• _Problem to solve_: The answer is to be an exact copy of the lines below running from the line with "(** * The Pyodide" down to the line with "effect of every", both ends included, and nothing more.

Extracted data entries

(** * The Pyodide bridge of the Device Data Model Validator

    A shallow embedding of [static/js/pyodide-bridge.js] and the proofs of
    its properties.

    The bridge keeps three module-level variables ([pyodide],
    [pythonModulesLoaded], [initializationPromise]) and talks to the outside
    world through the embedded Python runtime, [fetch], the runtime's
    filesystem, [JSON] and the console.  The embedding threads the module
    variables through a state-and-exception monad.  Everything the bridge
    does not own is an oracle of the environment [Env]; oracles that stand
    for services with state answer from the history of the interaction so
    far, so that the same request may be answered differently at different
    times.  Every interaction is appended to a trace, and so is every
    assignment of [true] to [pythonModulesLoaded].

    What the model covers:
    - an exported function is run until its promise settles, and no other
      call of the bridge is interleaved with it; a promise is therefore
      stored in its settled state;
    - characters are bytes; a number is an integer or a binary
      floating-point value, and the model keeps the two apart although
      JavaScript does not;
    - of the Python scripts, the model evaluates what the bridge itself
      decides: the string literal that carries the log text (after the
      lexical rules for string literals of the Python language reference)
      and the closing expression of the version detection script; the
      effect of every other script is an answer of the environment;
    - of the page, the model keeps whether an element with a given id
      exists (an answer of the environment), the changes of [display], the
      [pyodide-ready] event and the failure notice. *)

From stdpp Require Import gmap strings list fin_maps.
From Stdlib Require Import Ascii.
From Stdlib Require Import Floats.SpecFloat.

---

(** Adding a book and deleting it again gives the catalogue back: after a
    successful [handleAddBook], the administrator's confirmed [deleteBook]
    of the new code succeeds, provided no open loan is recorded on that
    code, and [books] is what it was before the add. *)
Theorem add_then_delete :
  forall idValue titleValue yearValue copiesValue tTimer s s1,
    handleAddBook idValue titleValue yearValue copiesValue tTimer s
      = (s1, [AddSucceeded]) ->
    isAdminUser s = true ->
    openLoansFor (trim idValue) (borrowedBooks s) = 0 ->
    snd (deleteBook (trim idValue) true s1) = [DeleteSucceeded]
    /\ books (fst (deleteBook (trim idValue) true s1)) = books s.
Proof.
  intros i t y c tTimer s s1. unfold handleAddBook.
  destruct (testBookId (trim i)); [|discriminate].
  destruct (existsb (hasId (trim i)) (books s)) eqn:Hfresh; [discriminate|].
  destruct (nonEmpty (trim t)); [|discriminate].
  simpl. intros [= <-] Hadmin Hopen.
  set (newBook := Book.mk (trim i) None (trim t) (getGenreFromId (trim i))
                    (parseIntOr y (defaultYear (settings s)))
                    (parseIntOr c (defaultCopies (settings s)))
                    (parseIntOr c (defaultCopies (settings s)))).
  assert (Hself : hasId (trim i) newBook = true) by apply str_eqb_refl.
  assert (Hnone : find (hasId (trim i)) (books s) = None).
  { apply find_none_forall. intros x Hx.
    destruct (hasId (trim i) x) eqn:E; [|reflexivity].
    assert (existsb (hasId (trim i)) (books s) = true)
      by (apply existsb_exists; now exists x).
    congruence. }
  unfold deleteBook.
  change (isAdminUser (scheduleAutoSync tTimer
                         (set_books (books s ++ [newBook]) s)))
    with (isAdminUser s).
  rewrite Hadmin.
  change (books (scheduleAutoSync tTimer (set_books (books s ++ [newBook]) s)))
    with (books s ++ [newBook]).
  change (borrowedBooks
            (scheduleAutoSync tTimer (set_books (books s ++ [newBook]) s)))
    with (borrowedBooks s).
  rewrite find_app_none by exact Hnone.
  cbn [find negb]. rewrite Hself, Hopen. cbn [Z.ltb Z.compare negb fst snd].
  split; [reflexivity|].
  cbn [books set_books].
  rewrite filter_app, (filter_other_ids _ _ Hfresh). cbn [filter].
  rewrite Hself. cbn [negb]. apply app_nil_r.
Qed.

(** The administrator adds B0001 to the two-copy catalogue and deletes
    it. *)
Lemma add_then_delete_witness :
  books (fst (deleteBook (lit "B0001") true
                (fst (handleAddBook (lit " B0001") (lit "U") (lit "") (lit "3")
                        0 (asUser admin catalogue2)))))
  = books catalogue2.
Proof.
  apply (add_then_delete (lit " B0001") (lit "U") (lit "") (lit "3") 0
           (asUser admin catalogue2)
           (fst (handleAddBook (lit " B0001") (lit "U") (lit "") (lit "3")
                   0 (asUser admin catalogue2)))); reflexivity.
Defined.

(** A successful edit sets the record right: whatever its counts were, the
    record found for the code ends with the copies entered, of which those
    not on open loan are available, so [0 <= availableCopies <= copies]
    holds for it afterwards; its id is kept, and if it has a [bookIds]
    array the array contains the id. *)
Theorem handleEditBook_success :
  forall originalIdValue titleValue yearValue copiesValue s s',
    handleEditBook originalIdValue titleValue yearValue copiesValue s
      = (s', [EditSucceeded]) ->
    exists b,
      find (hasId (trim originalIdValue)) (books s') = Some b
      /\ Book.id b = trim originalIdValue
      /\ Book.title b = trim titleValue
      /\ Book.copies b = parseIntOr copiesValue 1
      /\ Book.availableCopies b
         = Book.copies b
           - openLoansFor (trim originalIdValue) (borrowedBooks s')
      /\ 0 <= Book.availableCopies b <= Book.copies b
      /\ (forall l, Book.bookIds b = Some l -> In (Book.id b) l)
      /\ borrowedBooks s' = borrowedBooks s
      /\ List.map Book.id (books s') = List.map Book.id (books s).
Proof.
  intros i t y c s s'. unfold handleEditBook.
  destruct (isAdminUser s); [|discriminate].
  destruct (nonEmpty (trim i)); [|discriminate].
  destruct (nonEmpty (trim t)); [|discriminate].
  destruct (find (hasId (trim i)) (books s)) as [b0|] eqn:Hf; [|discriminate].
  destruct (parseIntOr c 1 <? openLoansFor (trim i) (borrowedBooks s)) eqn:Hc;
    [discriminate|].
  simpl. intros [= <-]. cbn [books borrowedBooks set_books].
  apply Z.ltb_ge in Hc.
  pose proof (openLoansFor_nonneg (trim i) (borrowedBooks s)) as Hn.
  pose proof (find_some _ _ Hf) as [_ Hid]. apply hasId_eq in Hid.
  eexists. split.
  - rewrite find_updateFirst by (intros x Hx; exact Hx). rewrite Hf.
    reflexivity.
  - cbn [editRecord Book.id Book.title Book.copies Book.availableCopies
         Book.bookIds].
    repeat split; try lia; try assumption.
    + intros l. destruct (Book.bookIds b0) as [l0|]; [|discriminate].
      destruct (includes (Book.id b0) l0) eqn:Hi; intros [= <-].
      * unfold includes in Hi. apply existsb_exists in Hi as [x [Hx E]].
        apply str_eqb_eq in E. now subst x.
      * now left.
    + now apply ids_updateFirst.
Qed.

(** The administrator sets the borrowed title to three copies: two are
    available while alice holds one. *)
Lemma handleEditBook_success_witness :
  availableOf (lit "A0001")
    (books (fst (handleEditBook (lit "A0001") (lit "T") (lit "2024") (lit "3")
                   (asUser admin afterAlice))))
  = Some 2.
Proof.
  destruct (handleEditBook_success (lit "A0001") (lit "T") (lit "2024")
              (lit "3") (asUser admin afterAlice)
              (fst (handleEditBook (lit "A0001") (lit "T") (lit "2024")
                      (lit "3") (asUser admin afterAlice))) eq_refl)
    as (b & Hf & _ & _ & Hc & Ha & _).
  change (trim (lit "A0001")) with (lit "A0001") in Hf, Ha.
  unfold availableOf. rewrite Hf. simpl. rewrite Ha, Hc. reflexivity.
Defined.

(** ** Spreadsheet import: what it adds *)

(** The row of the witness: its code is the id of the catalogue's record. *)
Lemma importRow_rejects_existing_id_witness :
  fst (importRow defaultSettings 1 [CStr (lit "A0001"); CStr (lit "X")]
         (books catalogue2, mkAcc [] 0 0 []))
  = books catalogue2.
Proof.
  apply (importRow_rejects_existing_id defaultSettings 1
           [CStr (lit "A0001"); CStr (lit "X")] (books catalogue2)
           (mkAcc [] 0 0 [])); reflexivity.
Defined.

• _Result of this exercise_:
(** * The Pyodide bridge of the Device Data Model Validator

    A shallow embedding of [static/js/pyodide-bridge.js] and the proofs of
    its properties.

    The bridge keeps three module-level variables ([pyodide],
    [pythonModulesLoaded], [initializationPromise]) and talks to the outside
    world through the embedded Python runtime, [fetch], the runtime's
    filesystem, [JSON] and the console.  The embedding threads the module
    variables through a state-and-exception monad.  Everything the bridge
    does not own is an oracle of the environment [Env]; oracles that stand
    for services with state answer from the history of the interaction so
    far, so that the same request may be answered differently at different
    times.  Every interaction is appended to a trace, and so is every
    assignment of [true] to [pythonModulesLoaded].

    What the model covers:
    - an exported function is run until its promise settles, and no other
      call of the bridge is interleaved with it; a promise is therefore
      stored in its settled state;
    - characters are bytes; a number is an integer or a binary
      floating-point value, and the model keeps the two apart although
      JavaScript does not;
    - of the Python scripts, the model evaluates what the bridge itself
      decides: the string literal that carries the log text (after the
      lexical rules for string literals of the Python language reference)
      and the closing expression of the version detection script; the
      effect of every other script is an answer of the environment;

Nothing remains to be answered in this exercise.